Он был уверен, что Антон Петрович придрался от гордого ума. Его, Останкина, здравый смысл не изменял ему ни на одной постройке. Мало ли стен возведено. И стены, и фермы, и рамы. В чертежах он сам свободно разбирается. Укладка арматуры давно и хорошо постигнута, и не к чему здесь посторонние слова…
Опять показался Антон Петрович. Остановился поодаль и наблюдал, морща губы.
— Занимались бы лучше своей арифметикой, — не выдержал Останкин. — И чего смотрите.
Антон Петрович помычал и отошел, но к концу рабочего дня пришел снова, подозвал Останкина.
— Слушай, — сказал он бригадиру, — ты как будто не понимаешь своей ошибки?
— Ну, уж чего там! Разобрали — и теперь снова складываем, как сказывали. Обидно только, зачем заставляете класть лишнее. Зачем четыре действительно, не пойму. Сожалею о балке, сожалею о ребятах, вот что!
Антон Петрович даже побледнел. Но вот он опрокидывает тачку вверх дном, берет обломок извести и на шершавом днище тачки — слово за словом — наглядно изображает свою мысль. Нарисовал круг.
— Вот, — сказал он, — дюймовый стержень. Теперь возьмем и заменим его полудюймовкой, цельного дюймового стержня у нас нет. Что получается?

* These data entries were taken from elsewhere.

Lemma test_fsys_spec F H A d nm l : fsys F H A (d_rfs d) -> caller_buf H (d_rfs d) testfile l -> path_to nm l ->
  wph (test_fsys junk testfile) d (fun _ => test_done F H A nm) test_err.
Proof.
  intros HF Hp Hpath. unfold test_fsys. apply wph_bind, wph_on_rfs. apply (h_fresh_buf F H A); [done| |].
  { intros s'. apply wph_bind, wph_die_if; [intros _; test_msg|done]. }
  intros b lb s1 Hk HbH Hlb HF1 Em1 Hb0. rewrite (addr_nz b Hk). apply wph_bind, wph_ret, wph_bind, wph_on_rfs.
  assert (Hp1 : caller_buf H s1 testfile l) by (destruct Hp as (G1 & G2 & G3); split_and!; [done|done|]; rewrite Em1, lookup_insert_ne; [done|congruence]).
  assert (Hb1 : caller_buf H s1 b lb) by (split_and!; [pose proof base_val; lia|done|by rewrite Em1, lookup_insert_eq]).
  assert (Hne : testfile <> b) by (destruct Hp as (_ & _ & G); congruence).
  apply (h_fill F H A s1 b lb 0xff); [done|done|done|]. intros s2 HF2 Em2. apply wph_bind. apply (h_objnode F H A); [done| |].
  { change (0 =? 0) with true. apply wph_bind, wph_halt. test_msg. }
  cbn [d_rfs with_rfs]. intros p t Hp0 HFp HF3. replace (p =? 0) with false by lia. apply wph_bind, wph_ret, wph_bind.
  assert (Hp3 : caller_buf H (with_mm t s2) testfile l) by (destruct Hp1 as (G1 & G2 & G3); split_and!; [done|done|]; cbn; rewrite Em2, lookup_insert_ne; done).
  assert (Hb3 : caller_buf H (with_mm t s2) b (replicate 4096 0xff)) by (destruct Hb1 as (G1 & G2 & G3); split_and!; [done|done|]; cbn; by rewrite Em2, lookup_insert_eq).
  rewrite (wph_det _ _ _ _ _ _ (upd_node_eq p _ objnode_t_init _ (lookup_insert_eq _ _ _))).
  apply (h_test_step (<[p := sizeof_objnode_t]> F) H A _ p (test_packet testfile b objnode_t_init) (ACreate nm)); [done|apply lookup_insert_eq| |intros; test_msg|].
  { split_and!; [done|apply Hp3|]. exists l. split; [apply Hp3|done]. }
  intros n1 o1 A1 H1 d1 P1 P2 Hst1 HF4 Hdl1 Hn1 Hk1. inversion Hst1 as [? i Hnew Hfresh| | | | | |]; subst A1 H1 o1. cbn in Hdl1. subst n1. apply Hk1 in Hp3, Hb3; [|done..]. clear Hk1.
  apply wph_bind. rewrite (wph_det _ _ _ _ _ _ (upd_node_eq p _ _ d1 Hn1)). set (A1 := Afs (a_ents A ++ [Live nm i]) (<[i := []]> (a_data A))) in *.
  assert (Hfind : dir_find nm (a_ents A1) 0 = Some (Z.of_nat (length (a_ents A)), i)) by (apply (dir_find_app nm i (a_ents A) 0 Hnew)).
  eapply (h_test_step _ H A1 _ p _ (AOpen nm)); [exact HF4|apply lookup_insert_eq| |intros; test_msg|].
  { split_and!; [done|apply Hp3|]. exists l. split; [apply Hp3|done]. }
  intros n2 o2 A2 H2 d2 Q1 Q2 Hst2 HF5 Hdl2 Hn2 Hk2. inversion Hst2 as [|? j blk data h Hf Hdata Hh0| | | | |]; subst A2 H2 o2. cbn in Hdl2. destruct Hdl2 as [-> _]. apply Hk2 in Hp3, Hb3; [|done..]. clear Hk2.
  rewrite Hfind in Hf. injection Hf as <- <-. unfold A1 in Hdata. cbn [a_data] in Hdata. rewrite lookup_insert_eq in Hdata. injection Hdata as <-.
  eapply wph_mono; [eapply (test_rest (<[p := sizeof_objnode_t]> F) H A nm i h b p); [done|done|exact HF5|exact Hn2|done|done|exact Hp3|done|exact Hb3]| |done].
  intros _ d' (A' & HF' & Hno & Hents). exists (<[p := sizeof_objnode_t]> F), A'. split_and!; [by apply insert_subseteq|done|done|done].
Qed.
End selftest.

Section theorem.
Context {S : Type} {HMO : MemOps S} {HMA : MemAlloc S} (junk : nat -> nat -> Z) (testfile : Z) (ms N rb : Z).

(** The self-test of the driver.  On any file system, with the name of the test file
    readable, [test_fsys] reads back what it wrote: it never reports wrong contents, nor
    a failed write, read or close.  It halts only when memory, the name or room for the
    file is not to be had.  When it returns the file is gone, the files and handles of
    others are as before, and one entry of the directory is used up. *)
Theorem selftest_passes (F : gmap Z Z) H A (d : dst S) nm l : fsys ms N rb F H A (d_rfs d) -> caller_buf H (d_rfs d) testfile l -> path_to nm l ->
  wph (test_fsys junk testfile) d (fun _ => test_done ms N rb F H A nm) test_err.
Proof. apply test_fsys_spec. Qed.
End theorem.

Definition demo_before : dst Z := Dst (Sys schdata_t_init 0 ∅ ∅ ∅ None 0 0) demo_fs devtable_t_init ∅ ∅ ∅ ∅ ∅ no_chips kbdst_init.

Lemma selftest_passes_witness : wph (test_fsys no_junk 0x1000) demo_before (fun _ => test_done demo_start 5 2 ∅ ∅ (Afs [] ∅) [97]) test_err.
Proof. exact (selftest_passes no_junk 0x1000 demo_start 5 2 ∅ ∅ (Afs [] ∅) demo_before [97] [47; 97; 0] (proj1 demo_fs_ok) (demo_caller 0x1000 [47; 97; 0] ltac:(discriminate) eq_refl) demo_path). Defined.

(** On the small device it returns. *)
Lemma demo_selftest_runs : returns (test_fsys no_junk 0x1000) demo_before = true.
Proof. vm_compute. reflexivity. Qed.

Получилось, что только четвертый кружок диаметром в полдюйма грубо заполнил круг диаметром в дюйм.
— Ну вот, — сказал прораб и пристально долгим ласковым взглядом посмотрел в глаза Останкину.
Затем он разъяснил назначение арматуры: усилия грузов разорвать конструкцию и сопротивляемость железа. Все прутья участвуют в этой борьбе.
Вдруг он нагнулся и срезал с башмака конец шнурка и подал его Останкину:
— Рви!
Тот не смог порвать.
Тогда Антон Петрович подсекает ножиком эту тесемку — раз и другой — и легко разнимает ее на части. Пустяк! Простейший фокус, но у обоих — и у Антона Петровича и у Останкина, — лица вдруг подобрели, они оба улыбнулись. Наконец, Останкин сказал, конфузясь:
— Все верно. Спасибо, Антон Петрович. Все.
— Все. Пойди теперь взгляни, пожалуйста, проверь.
Балка была восстановлена, в ней снова скопились пуды железа. Линии, предназначенные ей, протянулись точно. Она стояла, тяжелая и многострунная, похожая на внутренность рояля.
Останкин смотрел на нее, видел ее стройность, чувствовал вес, а главное, — чего не подозревал за ней прежде, — то соответствие расчету, важному расчету, о котором услышал от Антона Петровича: дюймовый прут держит на себе целый дом!
Останкин задержал людей — и Пронкина, и Митю Дергача, и пьяницу Ловцова, которого он опасался больше других, опрокинул тачку и подобрал мелок. Он занес руку над днищем, но вдруг растерялся: по доске быстро бежал паучок.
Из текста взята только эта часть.